VLM scene description.

```bash
curl -X POST http://localhost:8100/api/inference/describe \
  -H "Content-Type: application/json" \
  -d '{"image_b64": "'$(base64 -i photo.jpg)'", "prompt": "Describe what you see."}'
```

### `POST /api/inference/crop-describe`

Combined: YOLO detects → crop → VLM describes each entity → full scene description.

---

## Python SDK

```python
from trio_core import TrioCore, EngineConfig

engine = TrioCore()
engine.load()

result = engine.analyze_video("photo.jpg", "What do you see?")
print(result.text)
```

---

## Supported Models

### Tier 1 — Full optimization (native loading + visual token compression + KV reuse)

| Model | Params | 4-bit VRAM | Best for |
|---|---|---|---|
| Qwen3-VL-8B | 8B | ~5GB | **Recommended** — best accuracy |
| Qwen2.5-VL-3B | 3B | ~2GB | Fast, lightweight |
| Qwen3.5 | 0.8-9B | 0.5-5G | Flexible range |
| InternVL3 | 1-2B | 1-1.6G | Tiny devices |

### Tier 2 — Inference only (via mlx-vlm)

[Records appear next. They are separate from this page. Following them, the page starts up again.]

Lemma shiftl_high x k m : 0 <= k -> m <= x * 2 ^ k -> m <= Z.shiftl x k.
Proof. intros. by rewrite Z.shiftl_mul_pow2. Qed.

Lemma DecodeRune_high b l : let '(r, n) := DecodeRune (b :: l) in (2 <= n)%nat -> 128 <= r.
Proof.
  pose proof (byte_Z_range b) as Hb. unfold DecodeRune. destruct (Z.ltb_spec (byte_Z b) 128); [lia|].
  destruct (utf8_first b) as [[[n lo] hi]|] eqn:Ef; [|lia].
  destruct l as [|b1 l]; [lia|]. destruct (in_bytes lo hi b1) eqn:E1; [|simpl; lia]. cbn [negb].
  assert (forall c, low6 c = byte_Z c mod 64) as L by (intros; apply (Z.land_ones _ 6); lia).
  assert (Z.land (byte_Z b) 31 = byte_Z b mod 32) as -> by (apply (Z.land_ones _ 5); lia).
  assert (Z.land (byte_Z b) 15 = byte_Z b mod 16) as -> by (apply (Z.land_ones _ 4); lia).
  assert (Z.land (byte_Z b) 7 = byte_Z b mod 8) as -> by (apply (Z.land_ones _ 3); lia).
  assert (forall x m k, 0 < m -> 0 <= Z.shiftl (x mod m) k) as Hsh by (intros; rewrite Z.shiftl_nonneg; by apply Z.mod_pos_bound).
  assert (forall x m, 0 < m -> 0 <= x mod m) as Hm by (intros; by apply Z.mod_pos_bound).
  assert ((n = 2 /\ 2 <= byte_Z b mod 32) \/ (n = 3 /\ (1 <= byte_Z b mod 16 \/ 32 <= byte_Z b1 mod 64)) \/
          (n = 4 /\ (1 <= byte_Z b mod 8 \/ 16 <= byte_Z b1 mod 64))) as Hcase.
  { unfold utf8_first, in_bytes in *. pose proof (byte_Z_range b1).
    repeat case_match; zbool; simplify_eq; Z.to_euclidean_division_equations; lia. }
  rewrite !L. destruct Hcase as [[-> Hc]|[[-> Hc]|[-> Hc]]]; cbn [Z.eqb Pos.eqb].
  - intros _. apply lor_high; [auto with lia..|]. left. apply shiftl_high; lia.
  - destruct l as [|b2 l]; [lia|]. destruct (in_bytes 128 191 b2); [|simpl; lia]. cbn [negb]. intros _.
    rewrite L. apply lor_high; [apply Z.lor_nonneg; auto with lia|auto with lia|]. left.
    apply lor_high; [auto with lia..|]. destruct Hc; [left|right]; apply shiftl_high; lia.
  - destruct l as [|b2 l]; [lia|]. destruct (in_bytes 128 191 b2); [|simpl; lia]. cbn [negb].
    destruct l as [|b3 l]; [lia|]. destruct (in_bytes 128 191 b3); [|simpl; lia]. cbn [negb]. intros _. rewrite !L.
    apply lor_high; [apply Z.lor_nonneg; auto with lia..|]. left.
    apply lor_high; [auto with lia..|]. destruct Hc; [left|right]; apply shiftl_high; lia.
Qed.

(** What a rune loop writes, from what it writes for one rune: an ASCII byte,
    or a sequence of bytes with the high bit set. *)
Lemma rune_loop_ind (f : Z -> list byte -> list byte) (P : list byte -> Prop) :
  P [] -> (forall s t, P s -> P t -> P (s ++ t)) ->
  (forall b, byte_Z b < 128 -> P (f (byte_Z b) [b])) ->
  (forall r l, 128 <= r -> Forall (fun c => 128 <= byte_Z c) l -> P (f r l)) ->
  forall fuel l, P (rune_loop f fuel l).
Proof.
  intros Hn Happ Hascii Hhigh. induction fuel as [|fuel IH]; intros l; [done|]. destruct l as [|b l]; [done|].
  cbn [rune_loop]. pose proof (DecodeRune_spec b l) as Hd. pose proof (DecodeRune_high b l) as Hh.
  destruct (DecodeRune (b :: l)) as [r n]. apply Happ; [|apply IH].
  destruct Hd as (Hr & [[-> [ [-> Hb] | -> ] ]|[Hlen Hl]]).
  - rewrite (proj2 (Z.eqb_neq _ _)) by (unfold RuneError; lia). cbn [andb take]. by apply Hascii.
  - apply Hhigh; [done|]. repeat constructor; by vm_compute.
  - destruct (_ && _); (apply Hhigh; [apply Hh; lia|]); [|done]. repeat constructor; by vm_compute.
Qed.

Lemma txt_bytes l : txt (bytes_string l) = map ascii_of_byte l.
Proof. unfold bytes_string, String.string_of_list_byte. by rewrite txt_str. Qed.

(** A value in quotes: a reader that cuts at unescaped quotes passes over it. *)
Definition closed (s : text) : Prop :=
  forall n cur rest, cut (S n) dquote cur (s ++ rest) = cut (S n) dquote (cur ++ s) rest.
Lemma closed_nil : closed [].
Proof. intros n cur rest. by rewrite app_nil_r. Qed.
Lemma unbroken_app s t : closed s -> closed t -> closed (s ++ t).
Proof. intros Hs Ht n cur rest. by rewrite <- app_assoc, Hs, Ht, app_assoc. Qed.
Lemma closed_escaped c : closed [backslash; c].
Proof. intros n cur rest. cbn [app]. cbn [cut]. by rewrite decide_True. Qed.
Lemma closed_char c : c <> backslash -> c <> dquote -> closed [c].
Proof. intros ? ? n cur rest. cbn [app]. cbn [cut]. by rewrite !decide_False. Qed.
Lemma closed_chars s : Forall (fun c => c <> backslash /\ c <> dquote) s -> closed s.
Proof.
  induction 1 as [|c s [? ?] _ IH]; [apply closed_nil|]. apply (unbroken_app [c]); [by apply closed_char|done].
Qed.

Lemma ascii_of_byte_N b : N_of_ascii (ascii_of_byte b) = Byte.to_N b.
Proof. by destruct b; vm_compute. Qed.
Lemma byte_char b c : byte_Z b <> Z.of_N (N_of_ascii c) -> ascii_of_byte b <> c.
Proof. intros Hb <-. apply Hb. unfold byte_Z. by rewrite ascii_of_byte_N. Qed.

Lemma high_chars l c : (N_of_ascii c < 128)%N -> Forall (fun b => 128 <= byte_Z b) l -> c ∉ map ascii_of_byte l.
Proof.
  intros Hc Hl Hin. apply list_elem_of_fmap in Hin as (b & Hb & Hin). rewrite Forall_forall in Hl. specialize (Hl b Hin).
  symmetry in Hb. revert Hb. apply byte_char. lia.
Qed.

Lemma escapeSD_closed s : closed (txt (escapeSD s)).
Proof.
  unfold escapeSD, map_runes. rewrite txt_bytes. apply (rune_loop_ind _ (fun l => closed (map ascii_of_byte l))).
  - apply closed_nil.
  - intros ? ? ? ?. rewrite map_app. by apply unbroken_app.
  - intros b Hb. cbn [map]. repeat case_match; zbool; try apply closed_escaped; try apply closed_nil.
    cbn [map]. apply closed_char; apply byte_char; cbn; lia.
  - intros r l Hr Hl. rewrite !(proj2 (Z.eqb_neq _ _)), (proj2 (Z.ltb_ge _ _)) by lia. cbn [orb]. apply closed_chars.
    apply Forall_forall. intros c Hc. split; intros ->; revert Hc; by apply high_chars.
Qed.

Gemma 3n, SmolVLM2, Phi-4, FastVLM, and any model supported by mlx-vlm.

---

## Architecture

```
                          Trio Core
                              |
              +---------------+---------------+
              |                               |
         YOLO Pipeline                   VLM Pipeline
              |                               |
    YOLOv10n ONNX (9MB)            Qwen/Claude/GPT/any LLM
    tiled 2x2 detection              native MLX loading
    ByteTrack tracking               ToMe token compression
              |                       KV cache reuse
              |                               |
              +---------------+---------------+
                              |
              +-------+-------+-------+
              |       |       |       |
          /detect  /describe  /crop   Relay
                              -describe  to Cloud
```

### Trio Cloud integration

When connected to Trio Cloud, Edge is just a lightweight relay:

```
Camera → Edge (RTSP pull + compress) → Trio Cloud (all AI in cloud)
```

Edge sends ~50-100 KB/s per camera. No GPU needed on the edge device.

---

## Configuration

| Variable | Default | Description |
|---|---|---|
| `TRIO_MODEL` | `Qwen3-VL-8B-4bit` | HuggingFace model ID |
| `TRIO_YOLO_MODEL` | (auto-downloaded) | Path to YOLO ONNX model |
| `TRIO_API_KEY` | (none) | Bearer token for API auth |
| `TRIO_CLOUD_URL` | (none) | Trio Cloud API URL for relay mode |
| `TRIO_CLOUD_TOKEN` | (none) | Trio Cloud auth token |

See [`src/trio_core/config.py`](src/trio_core/config.py) for all options.

---

## Troubleshooting

| Problem | Solution |
|---|---|
| `trio discover` finds no cameras | Make sure cameras are on the same subnet. Some routers block multicast. |
| Camera found but can't connect | Check username/password. Try `trio cam --rtsp rtsp://admin:pass@IP/stream` directly. |
| Tailscale blocking camera access | Trio Core auto-detects this and creates a proxy. If it doesn't work, try `trio doctor`. |
| First run slow | Model download (~2-5 GB). Subsequent runs start instantly. |
| Out of memory | Use a smaller model: `TRIO_MODEL=mlx-community/Qwen2.5-VL-3B-Instruct-4bit` |

Run `trio doctor` to diagnose most issues.

---

## License

Apache 2.0 — see [LICENSE](LICENSE).